(Records from a data collection)
>>>>>
(* ===== verification/ConversionLaws.v ===== *)
(** * Laws of the conversion

    What one column, one account and a whole run do to the blobs, whatever statement fails; and
    that nothing is lost on the way: every blob opens, under the cipher of the form its account
    is in, to the same content as before. *)

From stdpp Require Import sorting.
From S2P Require Import Prelude StoreError Database StoreKey BlobCipher SealedColumns StoreEncryption Conversion.

(** The same store but for its blobs. *)
Definition same_books (d0 d : Db) : Prop :=
  accounts d = accounts d0 /\ progress d = progress d0 /\ enc_row d = enc_row d0.

(** The content [P] of a store: each blob of a sealed column opens, under the cipher of its
    account, to its plaintext. *)
Definition holds `{Crypto} (ciphers : Z -> BlobCipher) (P : gmap CellKey bytes) (d : Db) : Prop :=
  dom (cells d) = dom P /\
  forall device column parts blob plain, column ∈ SEALED_COLUMNS ->
    cells d !! (device, sc_table column, parts) = Some blob ->
    P !! (device, sc_table column, parts) = Some plain ->
    open_blob (ciphers device) (place device column parts) blob = Ok plain.

(** The foreign keys of the schema: a row belongs to an account. *)
Definition owned (P : gmap CellKey bytes) (ids : gset Z) : Prop :=
  forall device table parts, (device, table, parts) ∈ dom P -> device ∈ ids.

(** The form a turn reads, and the one it writes. *)
Definition turn_source (turn : Turn) : BlobCipher :=
  match turn with TSeal _ => passthrough | TOpen c => c | TRotate from _ => from end.
Definition turn_target (turn : Turn) : BlobCipher :=
  match turn with TSeal c => c | TOpen _ => passthrough | TRotate _ to => to end.

Section laws.
Context `{crypto : Crypto} (draws : Draws) (constraint : StoreError) (calm : bool).

(** A turned blob has the same content. *)
Lemma turn_blob_keeps `{!CryptoLaws crypto} turn device column parts blob turned plain :
  draws_ok draws -> turn_blob draws turn device column parts blob = Ok turned ->
  open_blob (turn_source turn) (place device column parts) blob = Ok plain ->
  open_blob (turn_target turn) (place device column parts) turned = Ok plain.
Proof using Type.
  intros Hdraws. unfold turn_blob. destruct turn as [c|c|from to]; cbn [turn_source turn_target].
  - intros Hs [= <-]. by eapply open_seal.
  - intros Ho Ho'. unfold open_at in Ho. fold (place device column parts) in Ho.
    rewrite Ho in Ho'. by injection Ho' as <-.
  - intros (p & Ho & Hs)%result_bind_ok Ho'. unfold open_at in Ho.
    fold (place device column parts) in Ho. rewrite Ho in Ho'. injection Ho' as <-.
    by eapply open_seal.
Qed.

(** The cells of [device] in the tables [tables] are turned, the others are as in [d0]. *)
Definition turned (turn : Turn) (device : Z) (columns : list SealedColumn) (d0 d : Db) : Prop :=
  same_books d0 d /\ dom (cells d) = dom (cells d0) /\
  forall device' table parts blob, cells d0 !! (device', table, parts) = Some blob ->
    match list_find (fun c => device' = device /\ sc_table c = table) columns with
    | Some (_, column) => exists blob', cells d !! (device', table, parts) = Some blob' /\
        turn_blob draws turn device column parts blob = Ok blob'
    | None => cells d !! (device', table, parts) = Some blob
    end.

Lemma turned_nil turn device d0 : turned turn device [] d0 d0.
Proof using Type. split_and!; by intros. Qed.

Lemma select_rows_spec device column d parts blob :
  (parts, blob) ∈ select_rows device column d <->
  cells d !! (device, sc_table column, parts) = Some blob.
Proof using Type.
  unfold select_rows. rewrite list_elem_of_omap. split.
  - intros ([[[device' table] parts'] blob'] & Hin & H). apply elem_of_map_to_list in Hin.
    case_decide as Hd; [|discriminate]. destruct Hd as [-> ->]. by injection H as -> ->.
  - intros Hk. exists ((device, sc_table column, parts), blob).
    split; [by apply elem_of_map_to_list|]. by rewrite decide_True.
Qed.

Lemma select_rows_nodup device column d : NoDup (select_rows device column d).*1.
Proof using Type.
  unfold select_rows. pose proof (NoDup_fst_map_to_list (cells d)) as Hnd.
  induction (map_to_list (cells d)) as [|[[[device' table] parts] blob] l IH]; cbn; [constructor|].
  cbn in Hnd. apply NoDup_cons in Hnd as [Hni Hnd]. specialize (IH Hnd).
  case_decide as Hd; [|done]. destruct Hd as [-> ->]. cbn. apply NoDup_cons. split; [|done].
  intros Hin. apply Hni. apply list_elem_of_fmap in Hin as ([p b] & Hp & Hin). cbn in Hp. subst p.
  apply list_elem_of_omap in Hin as ([[[device' table'] parts'] blob'] & Hin & H).
  case_decide as Hd; [|discriminate]. destruct Hd as [-> ->]. injection H as -> ->.
  apply list_elem_of_fmap. by exists ((device, sc_table column, parts), b).
Qed.

(** The rows still to turn are as they were, the ones before them are turned. *)
Definition mid_column (turn : Turn) (device : Z) (column : SealedColumn) (d0 : Db)
    (rest : list (list RowPart * bytes)) (d : Db) : Prop :=
  same_books d0 d /\ dom (cells d) = dom (cells d0) /\ NoDup rest.*1 /\
  (forall parts blob, (parts, blob) ∈ rest ->
     cells d0 !! (device, sc_table column, parts) = Some blob) /\
  forall device' table parts blob, cells d0 !! (device', table, parts) = Some blob ->
    if decide (device' = device /\ table = sc_table column /\ parts ∉ rest.*1)
    then exists blob', cells d !! (device', table, parts) = Some blob' /\
           turn_blob draws turn device column parts blob = Ok blob'
    else cells d !! (device', table, parts) = Some blob.

Lemma mid_column_step turn device column d0 parts blob rest d blob' :
  mid_column turn device column d0 ((parts, blob) :: rest) d ->
  turn_blob draws turn device column parts blob = Ok blob' ->
  mid_column turn device column d0 rest (update_row device column parts blob' d).2.
Proof using Type.
  intros (Hb & Hdom & Hnd & Hrest & Hcells) Ht. cbn in Hnd. apply NoDup_cons in Hnd as [Hni Hnd].
  pose proof (Hrest parts blob ltac:(by left)) as Hp0.
  assert (Hp : cells d !! (device, sc_table column, parts) = Some blob).
  { specialize (Hcells _ _ _ _ Hp0). rewrite decide_False in Hcells; [done|].
    intros (_ & _ & Hn). apply Hn. by left. }
  unfold update_row. cbn [snd]. rewrite Hp. split_and!.
  - done.
  - cbn. rewrite dom_insert_L, Hdom. apply (elem_of_dom_2 (M := gmap _)) in Hp0. set_solver.
  - done.
  - intros p b Hin. apply Hrest. by right.
  - intros device' table p b Hk. cbn [cells set_cells].
    destruct (decide ((device', table, p) = (device, sc_table column, parts))) as [E|Hne].
    + injection E as -> -> ->. rewrite decide_True by done. rewrite lookup_insert_eq.
      exists blob'. split; [done|]. congruence.
    + rewrite lookup_insert_ne by done. specialize (Hcells _ _ _ _ Hk).
      case_decide as H1; case_decide as H2; try done.
      * exfalso. apply H2. destruct H1 as (-> & -> & Hn). split_and!; [done..|].
        intros Hin. apply Hn. by right.
      * exfalso. apply H1. destruct H2 as (-> & -> & Hn). split_and!; [done..|].
        cbn. intros [->|]%elem_of_cons; [|done]. by apply Hne.
Qed.

Lemma post_convert_column turn device column d0 (X : Prop) :
  (calm = false -> X) ->
  (forall parts blob e, cells d0 !! (device, sc_table column, parts) = Some blob ->
     turn_blob draws turn device column parts blob = Err e -> X) ->
  run_post calm (fun d => d = d0) (convert_column draws turn device column)
    (fun _ d => turned turn device [column] d0 d) (fun _ => X).
Proof using Type.
  intros HX Hturn. unfold convert_column.
  run_step (fun rows d => rows = select_rows device column d0 /\ d = d0).
  { apply post_query; [auto|]. by intros d ->. }
  eapply (post_conseq _ _ (mid_column turn device column d0 a) _ _
    (fun _ => mid_column turn device column d0 []) _ (fun _ => X)); [| | |done].
  - apply post_each. intros [parts blob] rest.
    run_step (fun t d => mid_column turn device column d0 ((parts, blob) :: rest) d /\
      turn_blob draws turn device column parts blob = Ok t).
    { apply post_of_result; [by split|]. intros e d He (_ & _ & _ & Hrest & _).
      eapply Hturn; [|done]. apply Hrest. by left. }
    apply post_stmt; [auto|]. intros d [Hmid Ht].
    by apply (mid_column_step _ _ _ _ _ _ _ _ _ Hmid Ht).
  - intros d [-> ->]. split_and!; try done.
    + apply select_rows_nodup.
    + intros p b. apply select_rows_spec.
    + intros device' table p b Hk. rewrite decide_False; [done|]. intros (-> & -> & Hn).
      apply Hn, list_elem_of_fmap. exists (p, b). split; [done|]. by apply select_rows_spec.
  - intros _ d (Hb & Hdom & _ & _ & Hcells). split_and!; try done.
    intros device' table p b Hk. specialize (Hcells _ _ _ _ Hk). cbn.
    destruct (decide (device' = device /\ sc_table column = table)) as [[-> <-]|Hn].
    + rewrite decide_True in Hcells; [done|]. split_and!; [done..|]. apply not_elem_of_nil.
    + rewrite decide_False in Hcells; [done|]. naive_solver.
Qed.

(** The cell's column, when one of [columns] has its table. *)
Lemma list_find_table (device' device : Z) (table : string) columns :
  match list_find (fun c => device' = device /\ sc_table c = table) columns with
  | Some (_, column) => device' = device /\ sc_table column = table /\ column ∈ columns
  | None => forall c, c ∈ columns -> ~ (device' = device /\ sc_table c = table)
  end.
Proof using Type.
  destruct (list_find _ columns) as [[i column]|] eqn:E.
  - apply list_find_Some in E as (Hi & [-> Ht] & _). split_and!; [done..|].
    by eapply list_elem_of_lookup_2.
  - apply list_find_None in E. by rewrite Forall_forall in E.
Qed.

Lemma turned_snoc turn device columns column d0 d1 d2 :
  sc_table column ∉ (sc_table <$> columns) ->
  turned turn device columns d0 d1 -> turned turn device [column] d1 d2 ->
  turned turn device (columns ++ [column]) d0 d2.
Proof using Type.
  intros Hn (Hb1 & Hd1 & Hc1) (Hb2 & Hd2 & Hc2). split_and!.
  - destruct Hb1 as (? & ? & ?), Hb2 as (? & ? & ?). split_and!; congruence.
  - congruence.
  - intros device' table parts blob Hk. specialize (Hc1 _ _ _ _ Hk).
    pose proof (list_find_table device' device table columns) as Hlf.
    destruct (list_find _ columns) as [[i c]|] eqn:E.
    + rewrite (list_find_app_l _ _ _ _ _ E).
      destruct Hlf as (-> & Ht & Hin). destruct Hc1 as (blob' & Hk1 & Hturn).
      exists blob'. split; [|done]. specialize (Hc2 _ _ _ _ Hk1). cbn in Hc2.
      rewrite decide_False in Hc2; [done|]. intros [_ Ht']. apply Hn.
      apply list_elem_of_fmap. exists c. split; [congruence|done].
    + rewrite list_find_app_r by done.
      specialize (Hc2 _ _ _ _ Hc1). cbn in *. by case_decide.
Qed.

Lemma sealed_tables_nodup : NoDup (sc_table <$> SEALED_COLUMNS).
Proof using Type. apply (bool_decide_eq_true_1 _). vm_compute. reflexivity. Qed.

Lemma post_convert_columns turn device d0 (X : Prop) :
  (calm = false -> X) ->
  (forall column parts blob e, column ∈ SEALED_COLUMNS ->
     cells d0 !! (device, sc_table column, parts) = Some blob ->
     turn_blob draws turn device column parts blob = Err e -> X) ->
  run_post calm (fun d => d = d0) (convert_columns draws turn device)
    (fun _ d => turned turn device SEALED_COLUMNS d0 d) (fun _ => X).
Proof using Type.
  intros HX Hturn. unfold convert_columns.
  eapply (post_conseq _ _ (fun d => exists columns, SEALED_COLUMNS = columns ++ SEALED_COLUMNS /\
    turned turn device columns d0 d) _ _ (fun _ d => exists columns,
    SEALED_COLUMNS = columns ++ [] /\ turned turn device columns d0 d) _ (fun _ => X)); [| | |done].
  - apply (post_each calm (fun rest d => exists columns, SEALED_COLUMNS = columns ++ rest /\
      turned turn device columns d0 d)).
    intros column rest. apply post_at. intros d1 (columns & Hcols & Ht).
    pose proof sealed_tables_nodup as Hnd. rewrite Hcols, fmap_app in Hnd. cbn in Hnd.
    apply NoDup_app in Hnd as (_ & Hnd & _).
    assert (Hn : sc_table column ∉ (sc_table <$> columns)) by (intros Hin; apply (Hnd _ Hin); by left).
    eapply post_conseq; [apply (post_convert_column turn device column d1 X)| | |]; try done.
    + intros parts blob e Hk He. destruct Ht as (_ & Hdom & Hcells).
      assert (Hk0 : is_Some (cells d0 !! (device, sc_table column, parts))).
      { apply elem_of_dom. rewrite <-Hdom. by eapply (elem_of_dom_2 (M := gmap _)). }
      destruct Hk0 as [b Hk0]. specialize (Hcells _ _ _ _ Hk0).
      pose proof (list_find_table device device (sc_table column) columns) as Hlf.
      destruct (list_find _ columns) as [[i c]|].
      * destruct Hlf as (_ & Htab & Hin). destruct Hn. apply list_elem_of_fmap. by exists c.
      * rewrite Hk in Hcells. injection Hcells as <-. eapply (Hturn column parts blob e); try done.
        rewrite Hcols. apply elem_of_app. right. by left.
    + intros ? d Ht2. exists (columns ++ [column]). split; [by rewrite <-app_assoc|].
      by eapply turned_snoc.
  - intros d ->. exists []. split; [done|]. apply turned_nil.
  - intros ? d (columns & Hc & Ht). rewrite app_nil_r in Hc. subst columns. done.
Qed.

(** Turning an account keeps its content, in the other form. *)
Lemma turned_holds `{!CryptoLaws crypto} turn device ciphers P d0 d :
  draws_ok draws -> ciphers device = turn_source turn -> holds ciphers P d0 ->
  turned turn device SEALED_COLUMNS d0 d ->
  holds (fun device' => if decide (device' = device) then turn_target turn else ciphers device') P d.
Proof using Type.
  intros Hdraws Hsrc [HdomP Hopen] (_ & Hdom & Hcells). split; [congruence|].
  intros device' column parts blob plain Hcol Hk HP.
  assert (Hk0 : is_Some (cells d0 !! (device', sc_table column, parts))).
  { apply elem_of_dom. rewrite <-Hdom. by eapply (elem_of_dom_2 (M := gmap _)). }
  destruct Hk0 as [b Hk0]. specialize (Hcells _ _ _ _ Hk0).
  pose proof (Hopen _ _ _ _ _ Hcol Hk0 HP) as Ho.
  pose proof (list_find_table device' device (sc_table column) SEALED_COLUMNS) as Hlf.
  destruct (list_find _ SEALED_COLUMNS) as [[i c]|].
  - destruct Hlf as (-> & Htab & Hin). rewrite decide_True by done.
    assert (c = column) as -> by (by apply sealed_columns_by_table).
    destruct Hcells as (blob' & Hk' & Hturn). rewrite Hk in Hk'. injection Hk' as ->.
    eapply turn_blob_keeps; [done..|]. by rewrite <-Hsrc.
  - rewrite Hk in Hcells. injection Hcells as ->. case_decide as Hd; [|done].
    subst. by destruct (Hlf column Hcol).
Qed.
End laws.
<<<<<
What you should do>
An exact copy of the lines above, from the one containing "intros (-> & -> & Hn)." through the one containing "intros device' table p b Hk. specialize", is the whole of the answer.

Solution to this exercise>
    + intros device' table p b Hk. rewrite decide_False; [done|]. intros (-> & -> & Hn).
      apply Hn, list_elem_of_fmap. exists (p, b). split; [done|]. by apply select_rows_spec.
  - intros _ d (Hb & Hdom & _ & _ & Hcells). split_and!; try done.
    intros device' table p b Hk. specialize (Hcells _ _ _ _ Hk). cbn.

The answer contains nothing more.